Friday, April 3, 2009

Elizabeth Alexander, Poet

Elizabeth Alexander published her first book of poetry, The Venus Hottentot, in 1990, followed by the poetry collections Body of Life (1996), Antebellum Dream Book (2001), American Sublime (2005), and, with co-author Marilyn Nelson, Miss Crandall’s School for Young Ladies and Little Misses of Color (2008), a book for young adults. In her poetry Elizabeth Alexander captures the ideas, the moments, the perceptions, and the sensations, that are missed, usually, in the first and second drafts of history, the real stories of human lives. I found her American Sublime a particularly beautiful book and was surprised that her essays in The Black Interior were as interesting, as impressive. Alexander, who teaches in Yale’s African American Studies department, has a second, more recent, book of essays, Power and Possibility. She is a writer to watch, and to listen to, as much of America learned when she participated in the inauguration of President Barack Obama; but, more significantly, she will be, for a very long time, a poet whose work is to be read. There have been appreciative and critical comments made about the poem she wrote for that historic day in January, and I was curious to know what Elizabeth Alexander herself had learned from the experience (I sent her an e-mail query at the end of March and she quickly responded).
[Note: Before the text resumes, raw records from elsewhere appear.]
(* ===== verification/Utf8.v ===== *)
(** * UTF-8 as Go's [unicode/utf8] reads and writes it

    The strings of the program are byte sequences; [encoding/json], through which
    every key, peer and request body passes, coerces them to valid UTF-8. This
    file models the two primitives it uses, [utf8.DecodeRune] and
    [utf8.EncodeRune], and the coercion they induce. *)

From S2P Require Import Prelude.
Local Open Scope Z_scope.

(** ** Definitions *)

(** [utf8.RuneError], U+FFFD. *)
Definition RuneError : Z := 65533.

(** Continuation byte ranges of the second byte, by first byte
    ([utf8.acceptRanges]). *)
Definition accept_lo (x : Z) : Z :=
  if x =? 0xE0 then 0xA0 else if x =? 0xF0 then 0x90 else 0x80.
Definition accept_hi (x : Z) : Z :=
  if x =? 0xED then 0x9F else if x =? 0xF4 then 0x8F else 0xBF.

Definition in_range (lo hi : Z) (c : ascii) : bool :=
  (lo <=? byte_val c) && (byte_val c <=? hi).

(** The low six bits of a continuation byte. *)
Definition low6 (c : ascii) : Z := Z.land (byte_val c) 0x3F.

(** [utf8.DecodeRune]: the first rune and its width; [(RuneError, 1)] on an
    invalid encoding, [(RuneError, 0)] on no input. *)
Definition decode_rune (p : bytes) : Z * nat :=
  match p with
  | [] => (RuneError, 0%nat)
  | b0 :: p1 =>
    let x := byte_val b0 in
    if x <? 0x80 then (x, 1%nat)
    else if (x <? 0xC2) || (0xF4 <? x) then (RuneError, 1%nat)
    else match p1 with
    | [] => (RuneError, 1%nat)
    | b1 :: p2 =>
      if negb (in_range (accept_lo x) (accept_hi x) b1) then (RuneError, 1%nat)
      else if x <? 0xE0 then (Z.lor (Z.shiftl (Z.land x 0x1F) 6) (low6 b1), 2%nat)
      else match p2 with
      | [] => (RuneError, 1%nat)
      | b2 :: p3 =>
        if negb (in_range 0x80 0xBF b2) then (RuneError, 1%nat)
        else if x <? 0xF0 then
          (Z.lor (Z.shiftl (Z.lor (Z.shiftl (Z.land x 0x0F) 6) (low6 b1)) 6) (low6 b2), 3%nat)
        else match p3 with
        | [] => (RuneError, 1%nat)
        | b3 :: _ =>
          if negb (in_range 0x80 0xBF b3) then (RuneError, 1%nat)
          else (Z.lor (Z.shiftl (Z.lor (Z.shiftl (Z.lor (Z.shiftl (Z.land x 0x07) 6)
                  (low6 b1)) 6) (low6 b2)) 6) (low6 b3), 4%nat)
        end
      end
    end
  end.

(** [0x80 | byte(r) & 0x3F]. *)
Definition cont6 (r : Z) : ascii := byte_of (Z.lor 0x80 (Z.land r 0x3F)).

Definition is_surrogate (r : Z) : bool := (0xD800 <=? r) && (r <=? 0xDFFF).

(** [utf8.EncodeRune]; an invalid rune is written as U+FFFD. *)
Definition encode_rune (r : Z) : bytes :=
  let enc3 r := [byte_of (Z.lor 0xE0 (Z.shiftr r 12)); cont6 (Z.shiftr r 6); cont6 r] in
  if (0 <=? r) && (r <=? 0x7F) then [byte_of r]
  else if (0 <=? r) && (r <=? 0x7FF) then [byte_of (Z.lor 0xC0 (Z.shiftr r 6)); cont6 r]
  else if (r <? 0) || (0x10FFFF <? r) || is_surrogate r then enc3 RuneError
  else if r <=? 0xFFFF then enc3 r
  else [byte_of (Z.lor 0xF0 (Z.shiftr r 18)); cont6 (Z.shiftr r 12);
        cont6 (Z.shiftr r 6); cont6 r].

(** The runes of a byte sequence as [for range] over a string visits them: the
    rune and the bytes it came from. [length s] steps are enough, each consumes
    a byte. *)
Fixpoint runes_fuel (n : nat) (s : bytes) : list (Z * bytes) :=
  match n, s with
  | S n, _ :: _ => let '(r, k) := decode_rune s in (r, take k s) :: runes_fuel n (drop k s)
  | _, _ => []
  end.
Definition runes (s : bytes) : list (Z * bytes) := runes_fuel (length s) s.

(** A rune that stands for an invalid byte, as Go's encoder detects it:
    [c == utf8.RuneError && size == 1]. *)
Definition bad_rune (r : Z) (k : nat) : bool := (r =? RuneError) && (k =? 1)%nat.

(** [utf8.Valid]. *)
Definition valid_utf8 (s : bytes) : bool :=
  forallb (λ '(r, raw), negb (bad_rune r (length raw))) (runes s).

(** The coercion to valid UTF-8: each invalid byte becomes U+FFFD. *)
Definition coerce_utf8 (s : bytes) : bytes :=
  concat (map (λ '(r, _), encode_rune r) (runes s)).

Definition valid_string (s : string) : bool := valid_utf8 (to_bytes s).
Definition coerce_string (s : string) : string := of_bytes (coerce_utf8 (to_bytes s)).

Arguments runes : simpl never.
Arguments valid_utf8 : simpl never.
Arguments coerce_utf8 : simpl never.

(** ** Arithmetic of the bit operations *)

Lemma land_3F x : Z.land x 0x3F = x mod 64.
Proof. apply (Z.land_ones x 6). lia. Qed.
Lemma land_1F x : Z.land x 0x1F = x mod 32.
Proof. apply (Z.land_ones x 5). lia. Qed.
Lemma land_0F x : Z.land x 0x0F = x mod 16.
Proof. apply (Z.land_ones x 4). lia. Qed.
Lemma land_07 x : Z.land x 0x07 = x mod 8.
Proof. apply (Z.land_ones x 3). lia. Qed.

(** Disjoint bits: [x << k | y] is [x * 2^k + y] when [y] fits in [k] bits. *)
Lemma lor_shiftl_add x y k :
  0 ≤ k → 0 ≤ y < 2 ^ k → Z.lor (Z.shiftl x k) y = x * 2 ^ k + y.
Proof.
  intros Hk Hy.
  assert (Hdis : Z.land (x * 2 ^ k) y = 0).
  { apply Z.bits_inj'. intros n Hn. rewrite Z.land_spec, Z.bits_0.
    destruct (decide (n < k)) as [Hlt|Hge].
    - by rewrite Z.mul_pow2_bits_low by lia.
    - replace y with (y mod 2 ^ k) by (apply Z.mod_small; lia).
      rewrite Z.mod_pow2_bits_high by lia. apply andb_false_r. }
  rewrite Z.shiftl_mul_pow2 by lia.
  by rewrite <-Z.lxor_lor, <-Z.add_nocarry_lxor by done.
Qed.

Lemma lor_shiftl6 x y : 0 ≤ y < 64 → Z.lor (Z.shiftl x 6) y = x * 64 + y.
Proof. intros. by apply lor_shiftl_add. Qed.

Lemma in_range_spec lo hi c : in_range lo hi c = true ↔ lo ≤ byte_val c ≤ hi.
Proof. unfold in_range. rewrite andb_true_iff, !Z.leb_le. done. Qed.

Lemma low6_sub c : 0x80 ≤ byte_val c ≤ 0xBF → low6 c = byte_val c - 0x80.
Proof. intros. unfold low6. rewrite land_3F. divlia. Qed.

Lemma accept_bounds x : 0x80 ≤ accept_lo x ∧ accept_hi x ≤ 0xBF.
Proof. unfold accept_lo, accept_hi. split; split_matches. Qed.

(** ** Case analysis of [decode_rune]

    [rune_view p r k] lists the ways a first rune can be read, with the rune as
    an arithmetic expression of its bytes. *)
Inductive rune_view : bytes → Z → nat → Prop :=
| View_nil : rune_view [] RuneError 0
| View_bad b q : 0x80 ≤ byte_val b → rune_view (b :: q) RuneError 1
| View_1 b q : byte_val b < 0x80 → rune_view (b :: q) (byte_val b) 1
| View_2 b0 b1 q r :
    0xC2 ≤ byte_val b0 ≤ 0xDF → 0x80 ≤ byte_val b1 ≤ 0xBF →
    r = (byte_val b0 - 0xC0) * 64 + (byte_val b1 - 0x80) →
    rune_view (b0 :: b1 :: q) r 2
| View_3 b0 b1 b2 q r :
    0xE0 ≤ byte_val b0 ≤ 0xEF →
    accept_lo (byte_val b0) ≤ byte_val b1 ≤ accept_hi (byte_val b0) →
    0x80 ≤ byte_val b2 ≤ 0xBF →
    r = (byte_val b0 - 0xE0) * 4096 + (byte_val b1 - 0x80) * 64 + (byte_val b2 - 0x80) →
    rune_view (b0 :: b1 :: b2 :: q) r 3
| View_4 b0 b1 b2 b3 q r :
    0xF0 ≤ byte_val b0 ≤ 0xF4 →
    accept_lo (byte_val b0) ≤ byte_val b1 ≤ accept_hi (byte_val b0) →
    0x80 ≤ byte_val b2 ≤ 0xBF → 0x80 ≤ byte_val b3 ≤ 0xBF →
    r = (byte_val b0 - 0xF0) * 262144 + (byte_val b1 - 0x80) * 4096
        + (byte_val b2 - 0x80) * 64 + (byte_val b3 - 0x80) →
    rune_view (b0 :: b1 :: b2 :: b3 :: q) r 4.

(** Bring the boolean tests of a context to inequalities of byte values. *)
Ltac byte_tests :=
  repeat (progress bool_props ||
    match goal with H : in_range _ _ _ = true |- _ => apply in_range_spec in H end).

Lemma decode_rune_view p : rune_view p (decode_rune p).1 (decode_rune p).2.
Proof.
  destruct p as [|b0 q]; [constructor|]. unfold decode_rune.
  pose proof (byte_val_range b0). pose proof (accept_bounds (byte_val b0)).
  repeat (case_match; simpl; byte_tests);
    first [ by apply View_1 | by (apply View_bad; lia) | idtac ].
  - apply View_2; rewrite ?low6_sub, ?lor_shiftl6, ?land_1F by lia; divlia.
  - apply View_3; rewrite ?low6_sub, ?lor_shiftl6, ?land_0F by lia; divlia.
  - apply View_4; rewrite ?low6_sub, ?lor_shiftl6, ?land_07 by lia; divlia.
Qed.

Ltac rune_cases p :=
  pose proof (decode_rune_view p) as Hview;
  destruct (decode_rune p) as [r k] eqn:Hdec; simpl in Hview.

(** ** Encoding *)

Definition scalar (r : Z) : Prop := 0 ≤ r ≤ 0x10FFFF ∧ ¬ (0xD800 ≤ r ≤ 0xDFFF).

Lemma lor_mask h r k :
  0 ≤ k → 0 ≤ r < 2 ^ k → h mod 2 ^ k = 0 → Z.lor h r = h + r.
Proof.
  intros Hk Hr Hh. pose proof (Z.div_mod h (2 ^ k)) as Hdm.
  replace h with (Z.shiftl (h / 2 ^ k) k) at 1.
  - rewrite lor_shiftl_add by lia. lia.
  - rewrite Z.shiftl_mul_pow2 by lia. lia.
Qed.

(** A byte made of a fixed high part and [k] low bits. *)
Ltac enc_byte k :=
  rewrite (lor_mask _ _ k); [apply byte_val_of; divlia | lia | divlia | done].

Lemma cont6_val r : byte_val (cont6 r) = 0x80 + r mod 64.
Proof.
  unfold cont6. rewrite land_3F. enc_byte 6.
Qed.

Lemma shr6 r : Z.shiftr r 6 = r / 64.
Proof. apply (Z.shiftr_div_pow2 r 6). lia. Qed.
Lemma shr12 r : Z.shiftr r 12 = r / 4096.
Proof. apply (Z.shiftr_div_pow2 r 12). lia. Qed.
Lemma shr18 r : Z.shiftr r 18 = r / 262144.
Proof. apply (Z.shiftr_div_pow2 r 18). lia. Qed.

(** The encoding of a scalar value, byte by byte. *)
Inductive enc_view (r : Z) : bytes → Prop :=
| Enc_1 b : r < 0x80 → byte_val b = r → enc_view r [b]
| Enc_2 b0 b1 : 0x80 ≤ r < 0x800 →
    byte_val b0 = 0xC0 + r / 64 → byte_val b1 = 0x80 + r mod 64 → enc_view r [b0; b1]
| Enc_3 b0 b1 b2 : 0x800 ≤ r < 0x10000 →
    byte_val b0 = 0xE0 + r / 4096 → byte_val b1 = 0x80 + (r / 64) mod 64 →
    byte_val b2 = 0x80 + r mod 64 → enc_view r [b0; b1; b2]
| Enc_4 b0 b1 b2 b3 : 0x10000 ≤ r →
    byte_val b0 = 0xF0 + r / 262144 → byte_val b1 = 0x80 + (r / 4096) mod 64 →
    byte_val b2 = 0x80 + (r / 64) mod 64 → byte_val b3 = 0x80 + r mod 64 →
    enc_view r [b0; b1; b2; b3].

Lemma encode_rune_view r : scalar r → enc_view r (encode_rune r).
Proof.
  intros [Hr Hs]. unfold encode_rune, is_surrogate.
  repeat (case_match; byte_tests); try (exfalso; lia).
  all: try (exfalso; repeat match goal with H : _ ∨ _ |- _ => destruct H end; byte_tests; lia).
  all: repeat match goal with
       | H : (_ && _) = false |- _ => apply andb_false_iff in H as [?|?]; byte_tests
       end; try lia.
  all: rewrite ?shr6, ?shr12, ?shr18.
  - apply Enc_1; [lia|]. apply byte_val_of. lia.
  - apply Enc_2; rewrite ?cont6_val; [lia| |done].
    enc_byte 5.
  - apply Enc_3; rewrite ?cont6_val; [lia| |done|done].
    enc_byte 4.
  - apply Enc_3; rewrite ?cont6_val; [lia| |done|done].
    enc_byte 4.
  - apply Enc_4; rewrite ?cont6_val; [lia| |done..].
    enc_byte 3.
Qed.

Lemma encode_rune_bad r : ¬ scalar r → encode_rune r = encode_rune RuneError.
Proof.
  intros Hns. unfold encode_rune at 1, is_surrogate.
  repeat (case_match; byte_tests); try done;
    exfalso; apply Hns; unfold scalar; lia.
Qed.

Lemma scalar_RuneError : scalar RuneError.
Proof. unfold scalar, RuneError. lia. Qed.

(** ** Decoding and encoding are inverse *)

(** Two bytes are equal when their values are. *)
Ltac bytes_eq :=
  repeat (f_equal; [apply (inj byte_val); divlia|]); try (f_equal; apply (inj byte_val); divlia).

(** The bounds the accept ranges put on the second byte. *)
Lemma accept_3 x y :
  0xE0 ≤ x ≤ 0xEF → accept_lo x ≤ y ≤ accept_hi x →
  0x80 ≤ y ≤ 0xBF ∧ (x = 0xE0 → 0xA0 ≤ y) ∧ (x = 0xED → y ≤ 0x9F).
Proof. unfold accept_lo, accept_hi. intros ??. repeat case_match; byte_tests; lia. Qed.

Lemma accept_4 x y :
  0xF0 ≤ x ≤ 0xF4 → accept_lo x ≤ y ≤ accept_hi x →
  0x80 ≤ y ≤ 0xBF ∧ (x = 0xF0 → 0x90 ≤ y) ∧ (x = 0xF4 → y ≤ 0x8F).
Proof. unfold accept_lo, accept_hi. intros ??. repeat case_match; byte_tests; lia. Qed.

Ltac use_accept :=
  repeat match goal with
  | H1 : 0xE0 ≤ ?x ≤ 0xEF, H2 : accept_lo ?x ≤ _ ≤ accept_hi ?x |- _ =>
      pose proof (accept_3 _ _ H1 H2); clear H2
  | H1 : 0xF0 ≤ ?x ≤ 0xF4, H2 : accept_lo ?x ≤ _ ≤ accept_hi ?x |- _ =>
      pose proof (accept_4 _ _ H1 H2); clear H2
  end.

Lemma decode_rune_scalar p : scalar (decode_rune p).1.
Proof.
  pose proof (decode_rune_view p) as H.
  destruct (decode_rune p) as [r k]; simpl in *.
  inversion H as [| |b q Hb| | |]; subst; use_accept;
    try apply scalar_RuneError; unfold scalar; try lia.
  pose proof (byte_val_range b). lia.
Qed.

(** What a valid encoding decodes to encodes back to the same bytes. *)
Lemma encode_decode_rune p r k :
  decode_rune p = (r, k) → bad_rune r k = false → p ≠ [] →
  encode_rune r = take k p.
Proof.
  intros Hdec Hok Hne. pose proof (decode_rune_scalar p) as Hsc.
  pose proof (decode_rune_view p) as Hd. rewrite Hdec in Hsc, Hd. simpl in *.
  pose proof (encode_rune_view _ Hsc) as He.
  inversion Hd; subst; try done; simpl; use_accept.
  - pose proof (byte_val_range b). inversion He; try (exfalso; lia). bytes_eq.
  - inversion He; try (exfalso; lia). bytes_eq.
  - inversion He; try (exfalso; lia). bytes_eq.
  - inversion He; try (exfalso; lia). bytes_eq.
Qed.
What did you learn about public poetry as a result of your inauguration experience?

Elizabeth Alexander:
"From the literally thousands of letter and emails I have received form strangers, I learned that so many people are open and receptive to public poetry. They meet it as it comes to them and respond with their own words, feelings, stories. That has been very powerful and affirming of the ability of art to have a place in the everyday lives of Americans."